= Dawson Burns =

British minister and activist (1828–1909)

Dawson Burns (22 January 1828 – 22 August 1909) was an English Baptist minister and temperance activist.

==Life==
Born at Southwark on 22 January 1828, he was a younger son of Jabez Burns, Baptist minister of New Church Street Chapel on Edgware Road, a temperance advocate from 1836. His mother was Jane, daughter of George Dawson of Keighley. At twelve, Dawson Burns took the pledge and addressed the young members of his father's congregation in New Church Street.

In February 1845, he became assistant secretary to the National Temperance Society, and a year later joint secretary, editing its monthly organ, the Temperance Chronicle. He was an official reporter of the World's Convention held in August 1846, in which his father took a prominent part. From September 1847 to 1850, he studied at the General Baptist College, then at Leicester, becoming pastor of the Baptist chapel at Salford in September 1851. In 1853, he helped Nathaniel Card, a Quaker, to found the United Kingdom Alliance in Manchester with a view to influencing the licensing laws. He was in London in March 1853 as metropolitan superintendent, and was enrolled as the sixth member on 1 June 1853.

Living in North London, he worked for the temperance cause. He was made an hon. M.A. of Bates College, Maine, U.S., in 1869 and afterwards D.D. On his father's death in 1876 he took over the pastorate of New Church Street Chapel, where he had assisted, but resigned it in 1881, to devote himself to temperance work.

He represented the New Connexion of General Baptists at the centennial conference in America in 1880, acted as secretary to the Temperance Hospital opened in 1881, and was president of the Association of General Baptists held at Norwich in the same year. He promoted temperance legislation, holding that the law should protect the public and not the liquor trade.

Burns died at Battersea on 22 August 1909, aged 81, and was buried at Paddington.

==Liberator Building Society==
Burns was a director of the Liberator Building Society, which his brother-in-law, Jabez Balfour, founded in 1868 and of which Balfour was chairman. Disapproving of an increase of directors' fees, Burns resigned, before the society's failure in October 1892. Subsequently, Balfour and other directors were convicted of fraud and sentenced to terms of imprisonment.

==Works==
When still young, he wrote ‘A Plea for Youths' Temperance Societies' and contributed articles to the Weekly Temperance Journal and the National Temperance Advocate. From March 1856 he wrote a ‘London Letter' for the Alliance News (weekly) and published books and pamphlets. He edited Graham's Annual Temperance Guide from 1867 to 1876.

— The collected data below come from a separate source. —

(* ===== verification/ApiServer.v ===== *)
(** * The HTTP server: internal/api/server.go

    The server with the clients it was given, its start and its shutdown.  Clients are numbers;
    the shutdown is the trace of what is closed, with what each closing answers; the routes and
    the global middlewares are in [ApiRoutes].  gin, net/http and the clients are not modelled
    beyond what they answer. *)

From S2P Require Import Prelude Config ApiRoutes.

(** ** The server *)

(** [sv_repos] is whether the repositories are there, [sv_routes] the paths that are registered. *)
(* go: internal/api/server.go type Server *)
Record Server := mkServer {
  sv_cfg : Config;
  sv_httpSrv : bool;
  sv_db : option nat;
  sv_rdb : option nat;
  sv_amqpConn : option nat;
  sv_repos : bool;
  sv_routes : list (string * string)
}.

(* go: internal/api/server.go func WithDB *)
Definition WithDB (pool : option nat) (s : Server) : Server :=
  mkServer (sv_cfg s) (sv_httpSrv s) pool (sv_rdb s) (sv_amqpConn s) (sv_repos s) (sv_routes s).

(* go: internal/api/server.go func WithRedis *)
Definition WithRedis (client : option nat) (s : Server) : Server :=
  mkServer (sv_cfg s) (sv_httpSrv s) (sv_db s) client (sv_amqpConn s) (sv_repos s) (sv_routes s).

(* go: internal/api/server.go func WithAMQP *)
Definition WithAMQP (conn : option nat) (s : Server) : Server :=
  mkServer (sv_cfg s) (sv_httpSrv s) (sv_db s) (sv_rdb s) conn (sv_repos s) (sv_routes s).

Definition with_routes (repos : bool) (rs : list (string * string)) (s : Server) : Server :=
  mkServer (sv_cfg s) (sv_httpSrv s) (sv_db s) (sv_rdb s) (sv_amqpConn s) repos rs.

(* go: internal/api/server.go func Server.registerRoutes *)
Definition registerRoutes : list (string * string) :=
  (fun r => (rt_Method r, ("/api/v1" +:+ rt_Path r)%string)) <$> routes.

(* go: internal/api/server.go func Server.mountMetrics *)
Definition mountMetrics (cfg : MetricsConfig) : list (string * string) :=
  if me_Enabled cfg then [("GET"%string, me_Path cfg)] else [].

(** The repositories are made after the options. *)
(* go: internal/api/server.go func NewServer *)
Definition NewServer (cfg : Config) (opts : list (Server -> Server)) : Server :=
  let s := foldl (fun s opt => opt s) (mkServer cfg false None None None false []) opts in
  with_routes (match sv_db s with Some _ => true | None => false end) (registerRoutes ++ mountMetrics (Metrics cfg)) s.

(** ** Start *)

(** The fields of [http.Server] that are set. *)
Record http_server := mkHttpServer {
  hs_Addr : string;
  hs_ReadTimeout : Z;
  hs_WriteTimeout : Z;
  hs_IdleTimeout : Z
}.

Definition listen_addr (cfg : AppConfig) : string := strings_Join [app_Host cfg; ":"; itoa (app_Port cfg)]%string "".

(** The listener is a goroutine of its own: a port that is taken is not an error of [Start]. *)
(* go: internal/api/server.go func Server.Start *)
Definition Start (s : Server) : Server * http_server :=
  (mkServer (sv_cfg s) true (sv_db s) (sv_rdb s) (sv_amqpConn s) (sv_repos s) (sv_routes s),
   mkHttpServer (listen_addr (App (sv_cfg s))) (app_ReadTimeout (App (sv_cfg s))) (app_WriteTimeout (App (sv_cfg s))) (120 * Second)).

(** ** Shutdown *)

Inductive closing : Type :=
| ShutdownHTTP (grace : Z)
| CloseAMQP (conn : nat)
| CloseRedis (client : nat)
| ClosePool (pool : nat).

(** What the shutdown of the listener answers within the grace period, and whether the connection
    to the queue is closed already; errors of the other closings are logged. *)
Record shutdown_env := mkShutdownEnv {
  sh_http : option string;
  sh_amqpClosed : bool
}.

Definition opt_list {A} (o : option A) : list A := match o with Some a => [a] | None => [] end.

(** A server that was not started has no listener: following its nil pointer panics. *)
(* go: internal/api/server.go func Server.Shutdown *)
Definition Shutdown (w : shutdown_env) (s : Server) : list closing * go_result unit string :=
  if sv_httpSrv s then
    let grace := app_ShutdownGracePeriod (App (sv_cfg s)) in
    let http := ShutdownHTTP (if grace =? 0 then 15 * Second else grace) in
    match sh_http w with
    | Some err => ([http], Err ("server shutdown failed: " +:+ err)%string)
    | None =>
        ([http]
           ++ (if sh_amqpClosed w then [] else CloseAMQP <$> opt_list (sv_amqpConn s))
           ++ (CloseRedis <$> opt_list (sv_rdb s)) ++ (ClosePool <$> opt_list (sv_db s)), Ok tt)
    end
  else ([], Panic).

(** After the signal. *)
(* go: internal/api/server.go func Server.Run *)
Definition Run (w : shutdown_env) (s : Server) : list closing * go_result unit string := Shutdown w (Start s).1.

(** ** Facts *)

(** What a server was given stays with it. *)
Lemma NewServer_given cfg opts :
  let s0 := foldl (fun s opt => opt s) (mkServer cfg false None None None false []) opts in
  sv_db (NewServer cfg opts) = sv_db s0 /\ sv_rdb (NewServer cfg opts) = sv_rdb s0 /\ sv_amqpConn (NewServer cfg opts) = sv_amqpConn s0
  /\ (sv_repos (NewServer cfg opts) = true <-> is_Some (sv_db s0)).
Proof. simpl. split_and!; try done. unfold NewServer. simpl. destruct (sv_db _); simpl; split; [eauto|done|done|by intros []]. Qed.

(** The shutdown of a server that runs first ends its requests, and then closes each client that
    it was given, the connection to the queue only if it is open, exactly once and the database
    last.  When requests do not end within the grace period nothing else is closed. *)
Theorem Shutdown_correct w s :
  let '(trace, res) := Run w s in
  match sh_http w with
  | Some _ => (exists err, res = Err err) /\ forall c, c ∈ trace -> exists grace, c = ShutdownHTTP grace
  | None =>
      res = Ok tt /\ NoDup trace
      /\ (forall n, CloseAMQP n ∈ trace <-> sv_amqpConn s = Some n /\ sh_amqpClosed w = false)
      /\ (forall n, CloseRedis n ∈ trace <-> sv_rdb s = Some n)
      /\ (forall n, ClosePool n ∈ trace <-> sv_db s = Some n)
      /\ (forall n, sv_db s = Some n -> last trace = Some (ClosePool n))
      /\ exists grace, 0 <> grace /\ head trace = Some (ShutdownHTTP grace)
  end.
Proof.
  unfold Run, Shutdown. simpl. destruct (sh_http w) as [err|].
  - split; [by eexists|]. intros c ->%list_elem_of_singleton. by eexists.
  - split; [done|]. set (g := if _ =? 0 then _ else _).
    assert (0 <> g) as Hg by (unfold g; destruct (Z.eqb_spec (app_ShutdownGracePeriod (App (sv_cfg s))) 0); [done|congruence]).
    clearbody g.
    destruct (sv_amqpConn s) as [a|], (sv_rdb s) as [r|], (sv_db s) as [d|], (sh_amqpClosed w); simpl.
    all: split_and!; [repeat constructor; set_solver|set_solver..|naive_solver|by exists g].
Qed.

Among Burns's numerous publications are:
- ‘Mormonism Exposed,' 1853.
- ‘Scripture Light on Intoxicating Liquors,' 1859.
- ‘The Temperance Dictionary,' Nos. 1–34, 1861.
- (With Frederic Richard Lees) ‘The Temperance Bible Commentary,' 1868; other editions, 1872, 1876, 1880, 1894.
- ‘Statistics of the Liquor Traffic,' 1872.
- ‘Temperance Ballads,' 1884. 7. ‘Local Option,' 1885, 3rd edit. 1896; new standard edit. 1909.
- ‘Temperance History,' 2 vols. 1889–91.
- ‘The Bible and Temperance Reform: the Lees and Raper Memorial Lecture,' 1906.
- ‘Country Walks and Temperance Talks,' 1901.

In a series of annual letters to The Times (1886–1909), on the ‘National Drink Bill', he cited facts and statistics.

==Family==
On 22 December 1853, he married Cecile, only daughter of James and Clara Lucas Balfour. His wife died at Battersea on 27 March 1897; of his five sons and a daughter, only two sons survived him. Burns wrote memoirs of his wife and of his third son, Edward Spenser Burns (1861–1885), who died on 1 March 1885 at Leopoldville, Stanley Pool (now Kinshasa, Democratic Republic of the Congo) on a mission for the International African Association in the Congo district, opening up a new route towards the Kouilou-Niari River, and constructing charts.